◆ **TASK MATERIAL**:
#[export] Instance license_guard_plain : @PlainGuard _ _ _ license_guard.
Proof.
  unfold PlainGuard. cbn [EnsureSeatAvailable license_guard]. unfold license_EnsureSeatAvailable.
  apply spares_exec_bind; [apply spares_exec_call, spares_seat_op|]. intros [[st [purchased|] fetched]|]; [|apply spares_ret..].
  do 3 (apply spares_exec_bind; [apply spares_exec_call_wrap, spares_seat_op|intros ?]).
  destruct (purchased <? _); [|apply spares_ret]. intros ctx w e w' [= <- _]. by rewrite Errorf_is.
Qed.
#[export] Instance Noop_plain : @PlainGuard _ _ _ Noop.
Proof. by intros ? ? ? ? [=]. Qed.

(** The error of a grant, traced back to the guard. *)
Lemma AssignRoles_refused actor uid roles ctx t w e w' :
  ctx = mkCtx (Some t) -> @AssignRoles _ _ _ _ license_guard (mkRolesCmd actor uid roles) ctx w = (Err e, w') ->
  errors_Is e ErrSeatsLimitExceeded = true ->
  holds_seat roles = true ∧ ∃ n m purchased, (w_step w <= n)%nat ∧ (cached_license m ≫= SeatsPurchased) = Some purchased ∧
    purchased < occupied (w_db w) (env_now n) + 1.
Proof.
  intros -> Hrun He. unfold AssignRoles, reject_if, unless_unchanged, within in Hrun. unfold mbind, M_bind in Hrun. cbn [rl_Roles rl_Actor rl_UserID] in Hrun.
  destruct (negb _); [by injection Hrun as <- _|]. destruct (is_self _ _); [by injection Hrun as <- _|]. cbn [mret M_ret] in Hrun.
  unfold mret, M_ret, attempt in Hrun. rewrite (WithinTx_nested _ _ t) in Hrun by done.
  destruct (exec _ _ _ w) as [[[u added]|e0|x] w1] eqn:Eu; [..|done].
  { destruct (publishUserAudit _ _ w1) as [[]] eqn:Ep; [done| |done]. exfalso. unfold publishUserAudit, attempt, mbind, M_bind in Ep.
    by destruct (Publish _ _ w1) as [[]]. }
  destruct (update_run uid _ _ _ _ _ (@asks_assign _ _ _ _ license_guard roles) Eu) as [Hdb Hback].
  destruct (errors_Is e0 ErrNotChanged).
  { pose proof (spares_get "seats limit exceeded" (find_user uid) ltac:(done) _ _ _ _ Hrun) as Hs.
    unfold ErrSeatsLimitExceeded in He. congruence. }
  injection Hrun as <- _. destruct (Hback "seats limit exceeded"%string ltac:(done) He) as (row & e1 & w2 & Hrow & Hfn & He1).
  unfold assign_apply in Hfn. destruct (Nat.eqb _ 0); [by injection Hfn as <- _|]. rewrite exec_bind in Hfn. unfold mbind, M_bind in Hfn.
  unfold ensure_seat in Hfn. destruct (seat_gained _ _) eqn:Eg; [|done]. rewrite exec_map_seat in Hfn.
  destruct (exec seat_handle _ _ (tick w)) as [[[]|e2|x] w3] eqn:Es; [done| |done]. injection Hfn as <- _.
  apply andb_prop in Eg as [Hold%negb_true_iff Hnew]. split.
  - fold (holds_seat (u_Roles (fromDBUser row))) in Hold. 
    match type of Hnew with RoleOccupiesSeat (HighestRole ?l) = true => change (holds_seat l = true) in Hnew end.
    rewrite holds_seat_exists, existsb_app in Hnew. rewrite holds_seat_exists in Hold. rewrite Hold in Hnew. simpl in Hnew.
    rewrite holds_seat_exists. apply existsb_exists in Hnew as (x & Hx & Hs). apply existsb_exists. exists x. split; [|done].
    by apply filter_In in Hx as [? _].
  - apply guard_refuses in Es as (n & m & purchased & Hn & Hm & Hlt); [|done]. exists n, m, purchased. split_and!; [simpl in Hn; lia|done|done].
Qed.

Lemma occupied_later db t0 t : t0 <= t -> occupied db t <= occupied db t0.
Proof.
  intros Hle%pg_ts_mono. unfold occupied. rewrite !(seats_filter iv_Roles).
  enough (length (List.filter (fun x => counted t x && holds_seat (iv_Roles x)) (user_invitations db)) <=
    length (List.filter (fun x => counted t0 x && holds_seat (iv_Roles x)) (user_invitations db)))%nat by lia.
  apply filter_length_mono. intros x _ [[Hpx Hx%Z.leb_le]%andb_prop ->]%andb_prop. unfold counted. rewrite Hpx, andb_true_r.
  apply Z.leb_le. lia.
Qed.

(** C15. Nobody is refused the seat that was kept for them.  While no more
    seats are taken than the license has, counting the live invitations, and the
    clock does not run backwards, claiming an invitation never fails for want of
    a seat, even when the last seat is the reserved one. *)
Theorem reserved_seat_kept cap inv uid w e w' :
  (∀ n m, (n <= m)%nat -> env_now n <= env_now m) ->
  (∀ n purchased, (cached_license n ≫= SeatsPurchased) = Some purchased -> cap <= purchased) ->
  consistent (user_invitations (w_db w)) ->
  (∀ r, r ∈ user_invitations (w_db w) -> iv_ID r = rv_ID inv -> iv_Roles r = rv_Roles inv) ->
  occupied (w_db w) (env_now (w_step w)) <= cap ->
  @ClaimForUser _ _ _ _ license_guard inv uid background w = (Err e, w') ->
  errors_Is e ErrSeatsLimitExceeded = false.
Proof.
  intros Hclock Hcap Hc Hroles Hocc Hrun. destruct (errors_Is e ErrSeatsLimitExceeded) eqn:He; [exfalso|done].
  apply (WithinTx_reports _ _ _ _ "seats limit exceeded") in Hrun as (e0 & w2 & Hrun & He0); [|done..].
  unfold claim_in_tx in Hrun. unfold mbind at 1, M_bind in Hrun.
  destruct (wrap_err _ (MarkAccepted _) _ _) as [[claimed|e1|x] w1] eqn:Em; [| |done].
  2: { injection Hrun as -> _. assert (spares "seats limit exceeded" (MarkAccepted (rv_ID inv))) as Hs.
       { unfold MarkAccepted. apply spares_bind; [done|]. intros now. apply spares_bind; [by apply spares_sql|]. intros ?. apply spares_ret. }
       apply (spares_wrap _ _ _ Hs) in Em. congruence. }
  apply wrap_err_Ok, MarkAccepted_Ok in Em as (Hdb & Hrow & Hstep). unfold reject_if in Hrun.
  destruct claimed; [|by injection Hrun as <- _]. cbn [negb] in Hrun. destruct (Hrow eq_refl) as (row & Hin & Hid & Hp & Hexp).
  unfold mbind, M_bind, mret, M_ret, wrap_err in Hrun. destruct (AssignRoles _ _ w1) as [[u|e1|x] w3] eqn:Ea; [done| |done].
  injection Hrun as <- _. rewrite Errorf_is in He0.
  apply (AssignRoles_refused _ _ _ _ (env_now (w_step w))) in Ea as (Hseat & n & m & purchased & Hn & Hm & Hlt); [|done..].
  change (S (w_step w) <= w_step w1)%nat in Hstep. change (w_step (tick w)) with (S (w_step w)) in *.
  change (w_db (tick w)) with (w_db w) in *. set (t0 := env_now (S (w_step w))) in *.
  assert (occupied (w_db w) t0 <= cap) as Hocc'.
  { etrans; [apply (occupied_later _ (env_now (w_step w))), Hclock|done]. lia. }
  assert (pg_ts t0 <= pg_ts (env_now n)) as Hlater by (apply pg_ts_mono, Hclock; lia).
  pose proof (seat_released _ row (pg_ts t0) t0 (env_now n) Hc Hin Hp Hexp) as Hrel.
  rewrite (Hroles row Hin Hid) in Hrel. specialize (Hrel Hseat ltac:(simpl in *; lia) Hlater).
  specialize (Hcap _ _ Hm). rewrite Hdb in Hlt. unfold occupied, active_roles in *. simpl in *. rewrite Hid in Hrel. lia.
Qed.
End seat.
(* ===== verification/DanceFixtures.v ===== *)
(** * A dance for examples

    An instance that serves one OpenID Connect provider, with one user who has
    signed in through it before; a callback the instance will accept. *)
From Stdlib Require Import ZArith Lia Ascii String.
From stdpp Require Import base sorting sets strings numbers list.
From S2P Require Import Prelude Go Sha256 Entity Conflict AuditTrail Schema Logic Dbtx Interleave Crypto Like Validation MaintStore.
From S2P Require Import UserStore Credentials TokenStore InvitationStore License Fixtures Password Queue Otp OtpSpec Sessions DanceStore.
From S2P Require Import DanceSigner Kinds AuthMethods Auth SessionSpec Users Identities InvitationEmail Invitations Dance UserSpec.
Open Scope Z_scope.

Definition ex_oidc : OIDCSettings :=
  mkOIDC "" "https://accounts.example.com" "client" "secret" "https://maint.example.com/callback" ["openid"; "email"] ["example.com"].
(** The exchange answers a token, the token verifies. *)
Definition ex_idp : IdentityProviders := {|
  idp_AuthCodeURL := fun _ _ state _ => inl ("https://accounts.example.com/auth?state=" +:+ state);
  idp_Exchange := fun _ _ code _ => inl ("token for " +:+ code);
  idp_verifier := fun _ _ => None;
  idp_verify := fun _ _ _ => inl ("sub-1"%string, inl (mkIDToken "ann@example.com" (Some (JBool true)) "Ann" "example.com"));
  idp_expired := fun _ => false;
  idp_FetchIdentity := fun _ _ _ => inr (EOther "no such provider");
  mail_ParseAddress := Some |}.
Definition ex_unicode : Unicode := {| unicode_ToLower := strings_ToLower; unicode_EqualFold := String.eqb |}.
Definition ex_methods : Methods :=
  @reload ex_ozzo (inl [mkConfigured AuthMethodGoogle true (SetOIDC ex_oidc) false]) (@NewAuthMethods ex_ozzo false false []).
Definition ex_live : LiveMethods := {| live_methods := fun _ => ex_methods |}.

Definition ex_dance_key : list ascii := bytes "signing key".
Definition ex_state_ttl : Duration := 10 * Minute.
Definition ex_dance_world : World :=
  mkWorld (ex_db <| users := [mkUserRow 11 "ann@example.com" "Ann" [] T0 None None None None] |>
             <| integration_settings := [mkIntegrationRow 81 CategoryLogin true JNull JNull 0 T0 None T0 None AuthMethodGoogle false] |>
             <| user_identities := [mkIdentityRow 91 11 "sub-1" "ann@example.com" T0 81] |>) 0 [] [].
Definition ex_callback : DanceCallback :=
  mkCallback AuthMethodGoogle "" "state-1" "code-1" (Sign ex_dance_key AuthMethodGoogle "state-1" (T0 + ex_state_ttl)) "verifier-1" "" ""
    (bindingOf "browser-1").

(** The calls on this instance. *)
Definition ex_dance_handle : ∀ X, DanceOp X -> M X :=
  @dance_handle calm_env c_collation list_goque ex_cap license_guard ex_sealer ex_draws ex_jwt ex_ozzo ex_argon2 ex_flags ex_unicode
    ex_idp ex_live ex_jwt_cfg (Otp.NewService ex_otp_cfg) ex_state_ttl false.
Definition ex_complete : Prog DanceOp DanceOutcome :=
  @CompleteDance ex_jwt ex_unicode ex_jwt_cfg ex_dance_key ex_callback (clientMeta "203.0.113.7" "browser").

◆ **YOUR INSTRUCTIONS**: The expected answer is the lines from the one containing "Definition ex_unicode : Unicode" through the end of the material, reproduced exactly with both ends kept.

◆ **SOLUTION FOR THIS PROBLEM**:
Definition ex_unicode : Unicode := {| unicode_ToLower := strings_ToLower; unicode_EqualFold := String.eqb |}.
Definition ex_methods : Methods :=
  @reload ex_ozzo (inl [mkConfigured AuthMethodGoogle true (SetOIDC ex_oidc) false]) (@NewAuthMethods ex_ozzo false false []).
Definition ex_live : LiveMethods := {| live_methods := fun _ => ex_methods |}.

Definition ex_dance_key : list ascii := bytes "signing key".
Definition ex_state_ttl : Duration := 10 * Minute.
Definition ex_dance_world : World :=
  mkWorld (ex_db <| users := [mkUserRow 11 "ann@example.com" "Ann" [] T0 None None None None] |>
             <| integration_settings := [mkIntegrationRow 81 CategoryLogin true JNull JNull 0 T0 None T0 None AuthMethodGoogle false] |>
             <| user_identities := [mkIdentityRow 91 11 "sub-1" "ann@example.com" T0 81] |>) 0 [] [].
Definition ex_callback : DanceCallback :=
  mkCallback AuthMethodGoogle "" "state-1" "code-1" (Sign ex_dance_key AuthMethodGoogle "state-1" (T0 + ex_state_ttl)) "verifier-1" "" ""
    (bindingOf "browser-1").

(** The calls on this instance. *)
Definition ex_dance_handle : ∀ X, DanceOp X -> M X :=
  @dance_handle calm_env c_collation list_goque ex_cap license_guard ex_sealer ex_draws ex_jwt ex_ozzo ex_argon2 ex_flags ex_unicode
    ex_idp ex_live ex_jwt_cfg (Otp.NewService ex_otp_cfg) ex_state_ttl false.
Definition ex_complete : Prog DanceOp DanceOutcome :=
  @CompleteDance ex_jwt ex_unicode ex_jwt_cfg ex_dance_key ex_callback (clientMeta "203.0.113.7" "browser").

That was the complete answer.